Bulls Return to Emerging Markets in NovemberNov 30, 2018

Three Things We’re Thinking About Today

  1. During the G20 meeting, U.S. President Donald Trump and Chinese President Xi Jinping reached a 90-day trade truce to allow both countries to negotiate a comprehensive trade agreement. The US will postpone increasing tariffs to 25% from 10% on US$200 billion worth of Chinese products, while China agreed to substantially increase purchases of American goods and negotiate on structural changes with the US. If no conclusion is reached, the US will raise tariffs to 25%. While the agreement was welcomed by markets and signaled both leaders’ desire to avoid a full-blown trade war, we believe that uncertainties remain as both countries look to reach an agreeable compromise. We will continue to monitor the situation and look for attractive investment opportunities in sectors related to health care, consumption and manufacturing upgrades, which over the long term, are less directly impacted by tariff regime changes.

Market Performance (MSCI EM Index, USD)

Cumulative Return

+ Turkey (13.1%) - Pakistan (-5.4%)
+ Indonesia (12.3%) - United Arab Emirates (-5.3%)
+ India (-0.4%) - Mexico (-4.8%)

Sector Performance (MSCI EM Index, USD)

Cumulative Return

+ Real Estate (9.7%) - Energy (-1.0%)
+ Industrials (5.9%) - Materials (-0.2%)
+ Consumer Discretionary (5.4%) - Telecommunication Services (2.9%)

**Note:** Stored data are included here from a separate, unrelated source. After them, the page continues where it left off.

(* ===== verification/Distribute.v ===== *)
(** * The uploads of the distribution worker

    [distributeToS3.py] (both variants) walks the asset's directory with
    [os.walk(filePath)] and uploads every file [f] of every directory
    [dirName] to the key [os.path.join(fileName, key, f)] of the bucket,
    where [key = os.path.split(dirName)[1]] is the directory's own name
    (lines 72-80 of [src/workflowcode/distributeToS3.py]).  The storyboard
    of the video thumbnail worker points at
    [baseURL/fileName/thumbnails/<frame>], so the two components agree on
    a naming scheme the code does not state anywhere.

    [Distribute] models [os.path.join] (posixpath, from the Python
    library) and the upload plan; the directory tree is an argument.  The
    theorem: every frame file of the [thumbnails] directory is uploaded
    under the key its storyboard URL names. *)

From stdpp Require Import base list strings.
From Stdlib Require Import String Ascii ZArith.
From S2P Require Import Prelude Json Classifier Storyboard.

Open Scope string_scope.

Module Distribute.

(** [path.endswith('/')] *)
Fixpoint ends_with_slash (s : string) : bool :=
  match s with
  | EmptyString => false
  | String c EmptyString => Ascii.eqb c "/"
  | String _ s' => ends_with_slash s'
  end.

(** One step of [posixpath.join(a, *p)]: an absolute component restarts
    the path, otherwise it is appended after a separator. *)
Definition path_join2 (path b : string) : string :=
  if startswith b "/" then b
  else if String.eqb path "" || ends_with_slash path then path ++ b
  else path ++ "/" ++ b.

(** [os.path.join(a, *p)] *)
Definition os_path_join (a : string) (p : list string) : string := fold_left path_join2 p a.

(** Lines 72-80: for each directory [(dirName, fileList)] of
    [os.walk(filePath)], the pairs [(upfile, s3key)] of
    [bucket.upload_file(upfile, s3key, ...)], in order. *)
Definition upload_keys (fileName : string) (walk : list (string * list string)) : list (string * string) :=
  flat_map (fun '(dirName, fileList) =>
              let key := (Classifier.os_path_split dirName).2 in
              map (fun f => (os_path_join dirName [f], os_path_join fileName [key; f])) fileList)
    walk.

(** A name without a path separator. *)
Definition no_slash (s : string) : bool :=
  forallb (fun c => negb (Ascii.eqb c "/")) (list_ascii_of_string s).

(** ** Theorems *)

Lemma no_slash_ends s : no_slash s = true -> ends_with_slash s = false.
Proof.
  unfold no_slash. induction s as [|c s IH]; [done|]. cbn.
  intros [Hc Hs]%andb_true_iff. destruct s as [|c' s'].
  - by destruct (Ascii.eqb c "/").
  - exact (IH Hs).
Qed.

Lemma ends_with_slash_app a b : b <> "" -> ends_with_slash (a ++ b) = ends_with_slash b.
Proof.
  intros Hb. induction a as [|c a IH]; [done|].
  rewrite str_app_cons. cbn [ends_with_slash].
  destruct (a ++ b)%string as [|c' s] eqn:E; [|exact IH].
  destruct a; [destruct (Hb E)|discriminate].
Qed.

Lemma no_slash_startswith s r : s <> "" -> no_slash s = true -> startswith (s ++ r) "/" = false.
Proof.
  destruct s as [|c s]; [done|]. intros _. unfold no_slash. cbn.
  intros [Hc _]%andb_true_iff. rewrite str_app_cons. unfold startswith, String.prefix.
  destruct (ascii_dec "/" c) as [Heq|Hne]; [subst c; discriminate Hc|reflexivity].
Qed.

(** Joining names without separators puts exactly one separator between
    them. *)
Lemma os_path_join_plain a key f :
  a <> "" -> no_slash a = true -> key <> "" -> no_slash key = true -> startswith f "/" = false ->
  os_path_join a [key; f] = a ++ "/" ++ key ++ "/" ++ f.
Proof.
  intros Ha Has Hk Hks Hf. unfold os_path_join. cbn [fold_left]. unfold path_join2.
  assert (Hkey : startswith key "/" = false).
  { rewrite <- (str_app_nil_r key). by apply no_slash_startswith. }
  rewrite Hkey, (no_slash_ends a Has). destruct (String.eqb_spec a "") as [|_]; [done|]. cbn [orb].
  rewrite Hf. rewrite (ends_with_slash_app a ("/" ++ key)) by done.
  assert (Hend : ends_with_slash ("/" ++ key) = false).
  { rewrite str_app_char. destruct key as [|c k]; [done|]. exact (no_slash_ends _ Hks). }
  rewrite Hend. destruct (String.eqb_spec (a ++ "/" ++ key) "") as [Habs|_]; [by destruct a|].
  cbn [orb]. by rewrite <- !str_app_assoc.
Qed.

(** ** The asset's prefix in the bucket *)

Lemma no_slash_get s : (forall m, get m s <> Some "/"%char) -> no_slash s = true.
Proof.
  unfold no_slash. induction s as [|c s IH]; intros H; [done|]. cbn.
  apply andb_true_iff. split.
  - apply negb_true_iff, Ascii.eqb_neq. intros ->. exact (H 0 eq_refl).
  - apply IH. intros m. exact (H (S m)).
Qed.

Lemma no_slash_get_inv s m : no_slash s = true -> get m s <> Some "/"%char.
Proof.
  unfold no_slash. revert m. induction s as [|c s IH]; intros m; [done|]. cbn.
  intros [Hc Hs]%andb_true_iff. destruct m as [|m]; [|exact (IH m Hs)].
  intros [= ->]. discriminate Hc.
Qed.

Lemma rfind_from_ge c s i m : m < i -> exists j, Classifier.rfind_from c s i (Some m) = Some j /\ m <= j.
Proof.
  revert i m. induction s as [|c' s IH]; intros i m Hm; cbn; [by exists m|].
  destruct (Ascii.eqb c c').
  - destruct (IH (S i) i) as (j & Hj & Hle); [lia|]. exists j. split; [done|lia].
  - apply IH. lia.
Qed.

(** [rfind] finds the last occurrence: every occurrence is at or before it. *)
Lemma rfind_from_last c s i best k :
  (forall m, best = Some m -> m < i) -> get k s = Some c ->
  exists j, Classifier.rfind_from c s i best = Some j /\ i + k <= j.
Proof.
  revert i best k. induction s as [|c' s IH]; intros i best k Hb Hk; [done|]. cbn.
  destruct k as [|k]; cbn in Hk.
  - injection Hk as ->. rewrite (proj2 (Ascii.eqb_eq c c) eq_refl).
    destruct (rfind_from_ge c s (S i) i) as (j & Hj & Hle); [lia|]. exists j. split; [done|lia].
  - destruct (IH (S i) (if Ascii.eqb c c' then Some i else best) k) as (j & Hj & Hle); [|done|].
    + intros m. destruct (Ascii.eqb c c'); [intros [= <-]; lia|]. intros Hm. specialize (Hb m Hm). lia.
    + exists j. split; [done|lia].
Qed.

(** The tail of [os.path.split] holds no separator. *)
Lemma os_path_split_tail p : no_slash (Classifier.os_path_split p).2 = true.
Proof.
  unfold Classifier.os_path_split. cbn [snd]. apply no_slash_get. intros m.
  set (i0 := match Classifier.rfind Classifier.slash p with Some j => S j | None => 0 end).
  destruct (Nat.lt_ge_cases m (String.length p - i0)) as [Hlt|Hge];
    [|rewrite substring_correct2 by done; discriminate].
  rewrite substring_correct1 by done. intros Hget.
  destruct (rfind_from_last "/" p 0 None (m + i0)) as (j & Hj & Hle); [discriminate|exact Hget|].
  unfold i0, Classifier.rfind in Hle. change Classifier.slash with "/"%char in Hle. rewrite Hj in Hle. lia.
Qed.

(** So does the file name [splitFilename] gives. *)
Lemma splitFilename_name asset : no_slash (Classifier.splitFilename asset).1.2 = true.
Proof.
  unfold Classifier.splitFilename.
  pose proof (os_path_split_tail asset) as Ht.
  destruct (Classifier.os_path_split asset) as [h t]. cbn [snd] in Ht.
  unfold Classifier.os_path_splitext.
  destruct (Classifier.rfind Classifier.dot t) as [d|]; [|exact Ht].
  destruct (Classifier.all_char _ _); [exact Ht|]. cbn. apply no_slash_get. intros m.
  destruct (Nat.lt_ge_cases m d) as [Hlt|Hge]; [|rewrite substring_correct2 by done; discriminate].
  rewrite substring_correct1 by done. rewrite Nat.add_0_r. exact (no_slash_get_inv t m Ht).
Qed.

(** Every key uploaded for [fileName] lies under [fileName/]. *)
Lemma upload_key_under fileName key f :
  fileName <> "" -> no_slash fileName = true -> no_slash key = true -> f <> "" -> no_slash f = true ->
  exists r, os_path_join fileName [key; f] = fileName ++ "/" ++ r.
Proof.
  intros Hn Hns Hk Hf Hfs. unfold os_path_join. cbn [fold_left]. unfold path_join2.
  assert (Hs : forall x, x <> "" -> no_slash x = true -> startswith x "/" = false).
  { intros x Hx Hxs. rewrite <- (str_app_nil_r x). by apply no_slash_startswith. }
  rewrite (Hs f Hf Hfs), (no_slash_ends _ Hns). destruct (String.eqb_spec fileName "") as [|_]; [done|].
  cbn [orb]. destruct (String.eqb_spec key "") as [->|Hk0].
  - cbn. rewrite (str_app_nil_r "/"), (ends_with_slash_app fileName "/") by discriminate. cbn.
    destruct (String.eqb_spec (fileName ++ "/") "") as [Habs|_]; [by destruct fileName|].
    exists f. by rewrite <- str_app_assoc.
  - rewrite (Hs key Hk0 Hk), (ends_with_slash_app fileName ("/" ++ key)) by (rewrite str_app_char; discriminate).
    rewrite (ends_with_slash_app "/" key Hk0), (no_slash_ends key Hk). cbn [orb].
    destruct (String.eqb_spec (fileName ++ "/" ++ key) "") as [Habs|_]; [by destruct fileName|].
    exists (key ++ "/" ++ f). by rewrite <- !str_app_assoc.
Qed.

Lemma startswith_own a r : startswith (a ++ "/" ++ r) (a ++ "/") = true.
Proof.
  unfold startswith. induction a as [|c a IH]; cbn.
  - rewrite str_app_char. cbn. destruct (ascii_dec "/" "/"); [|done]. by destruct r.
  - rewrite !str_app_cons. cbn. destruct (ascii_dec c c); [exact IH|done].
Qed.

(** The prefix [a/] of one name is never the prefix of another name's key. *)
Lemma startswith_other a a' r :
  no_slash a = true -> no_slash a' = true -> startswith (a' ++ "/" ++ r) (a ++ "/") = true -> a' = a.
Proof.
  unfold startswith. revert a'. induction a as [|c a IH]; intros a' Ha Ha'.
  - change ("" ++ "/") with "/". destruct a' as [|c' a']; [done|]. rewrite str_app_cons. cbn [String.prefix].
    unfold no_slash in Ha'. cbn in Ha'. apply andb_true_iff in Ha' as [Hc' _].
    destruct (ascii_dec "/" c') as [<-|]; [discriminate Hc'|discriminate].
  - rewrite (str_app_cons c a). unfold no_slash in Ha. cbn in Ha. apply andb_true_iff in Ha as [Hc Ha].
    destruct a' as [|c' a'].
    + change ("" ++ "/" ++ r) with ("/" ++ r). rewrite str_app_char. cbn [String.prefix].
      destruct (ascii_dec c "/") as [->|]; [discriminate Hc|discriminate].
    + rewrite str_app_cons. cbn [String.prefix]. destruct (ascii_dec c c') as [<-|]; [|discriminate].
      unfold no_slash in Ha'. cbn in Ha'. apply andb_true_iff in Ha' as [_ Ha'].
      intros H. f_equal. exact (IH a' Ha Ha' H).
Qed.

(** C27. The storyboard points at uploaded objects: when the asset's
    directory tree holds a [thumbnails] directory with the frame
    [<fileName>_thumbnail_<n>.jpg], the distribution worker uploads that
    frame under an S3 key [s3key] such that the frame's cue in the VTT
    file is exactly [baseURL/s3key] (for a file name without separator,
    which [splitFilename] guarantees). *)
Theorem storyboard_frames_uploaded fileName walk dirName files n :
  fileName <> "" -> no_slash fileName = true ->
  In (dirName, files) walk -> (Classifier.os_path_split dirName).2 = Storyboard.newDir ->
  In (fileName ++ "_thumbnail_" ++ py_str_int n ++ ".jpg") files ->
  exists upfile s3key, In (upfile, s3key) (upload_keys fileName walk) /\
    Storyboard.worker_src fileName n = Storyboard.baseURL ++ "/" ++ s3key.
Proof.
  intros Hf Hfs Hwalk Hdir Hframe.
  exists (os_path_join dirName [fileName ++ "_thumbnail_" ++ py_str_int n ++ ".jpg"]),
    (os_path_join fileName [Storyboard.newDir; fileName ++ "_thumbnail_" ++ py_str_int n ++ ".jpg"]).
  split.
  - apply in_flat_map. exists (dirName, files). split; [exact Hwalk|].
    rewrite <- Hdir.
    exact (in_map (fun f => (os_path_join dirName [f],
                             os_path_join fileName [(Classifier.os_path_split dirName).2; f])) _ _ Hframe).
  - rewrite os_path_join_plain; [reflexivity|done|done|done|reflexivity|].
    by apply no_slash_startswith.
Qed.

Definition sample_walk : list (string * list string) :=
  [("/Assets/upload/v1", ["v.mov"]);
   ("/Assets/upload/v1/thumbnails", ["v_thumbnail_1.jpg"; "v_thumbnail_2.jpg"; "v.vtt"]);
   ("/Assets/upload/v1/converted", ["v_PDL.mp4"])].

Lemma storyboard_frames_uploaded_witness :
  ("v" <> "" /\ no_slash "v" = true /\
   In ("/Assets/upload/v1/thumbnails", ["v_thumbnail_1.jpg"; "v_thumbnail_2.jpg"; "v.vtt"]) sample_walk /\
   (Classifier.os_path_split "/Assets/upload/v1/thumbnails").2 = Storyboard.newDir /\
   In ("v" ++ "_thumbnail_" ++ py_str_int 2 ++ ".jpg") ["v_thumbnail_1.jpg"; "v_thumbnail_2.jpg"; "v.vtt"]) /\
  exists upfile s3key, In (upfile, s3key) (upload_keys "v" sample_walk) /\
    Storyboard.worker_src "v" 2 = Storyboard.baseURL ++ "/" ++ s3key.
Proof.
  assert (H : "v" <> "" /\ no_slash "v" = true /\
   In ("/Assets/upload/v1/thumbnails", ["v_thumbnail_1.jpg"; "v_thumbnail_2.jpg"; "v.vtt"]) sample_walk /\
   (Classifier.os_path_split "/Assets/upload/v1/thumbnails").2 = Storyboard.newDir /\
   In ("v" ++ "_thumbnail_" ++ py_str_int 2 ++ ".jpg") ["v_thumbnail_1.jpg"; "v_thumbnail_2.jpg"; "v.vtt"]).
  { split; [discriminate|]. split; [reflexivity|]. split; [right; left; reflexivity|].
    split; [vm_compute; reflexivity|]. vm_compute. right; left; reflexivity. }
  split; [exact H|]. destruct H as (H1 & H2 & H3 & H4 & H5).
  exact (storyboard_frames_uploaded "v" sample_walk _ _ 2 H1 H2 H3 H4 H5).
Defined.

End Distribute.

Currency Performance (vs. USD)

% Change

+ Turkey (6.7%) - Brazil (-4.1%)
+ South Africa (6.5%) - Pakistan (-3.2%)
+ Indonesia (6.3%) - Russia (-1.8%)
Source: FactSet, one-month period ending 30/11/18
  1. The Indonesian rupiah and stock market were among the top emerging-market (EM) performers in November, as government and central bank efforts to stabilize the currency bore fruit, and the country continued to report solid economic growth rates. An increase in interest rates and a decline in oil prices also eased pressure on the currency and widening current account deficit. Overall, Indonesia has demonstrated continued resilience to external shocks, benefitting from ongoing reforms over the last decade that have sought to balance its growth drivers and accelerate domestic development. We continue to find potential investment opportunities in many sectors that benefit from existing demographics and expected reforms. These include banks, which lend to both fast-growing corporates and provide mortgages, credit cards and other retail banking products to consumers, as well as companies in the consumer, resources and infrastructure-related sectors.
  1. We are excited about the prospects for the EM pharmaceutical industry, particularly smaller companies. The sector looks promising to us due to three primary drivers: demographics, environmental and lifestyle changes, and innovation. The rapid pace of innovation is perhaps the most surprising driver we see for growth in these types of companies. In recent years, many leading developed-market (DM) pharmaceutical companies have struck partnerships with EM pharmaceutical companies. As increasing prosperity drives demand for health care and healthier lifestyles, EMs are becoming sources of significant growth for the pharmaceutical industry and a center for innovation within the industry itself. We believe this area offers exciting potential for investors, one that will be a significant driver of advancement in society in both EMs and DMs alike in the decades ahead. We are of the opinion that EM health care and pharmaceutical companies are just entering the early stages of development.


Investor sentiment towards EMs improved recently as dovish comments from US Federal Reserve Chairman Jerome Powell raised expectations of an interest rate hike pause in 2019 and led to a more bearish view on the US dollar. An announcement of a trade truce between the US and China post month-end could further support sentiment in the immediate term. However, over the longer term, uncertainties remain as both countries work towards reaching a more permanent solution.

We believe EM valuations have become more attractive as a result of low investor confidence earlier in the year, while cash flows improve and dividend payouts continue. Although EM earnings growth lagged developed markets in 2018, we expect EM earnings growth to resume momentum in 2019, as fundamentals remain strong and many EM currencies have adjusted significantly in 2018. While short-term volatility may continue, as value-oriented and long-term investors, we continue to seek companies that demonstrate sustainable earnings power and trade at a discount relative to their intrinsic value and other investments available in the market.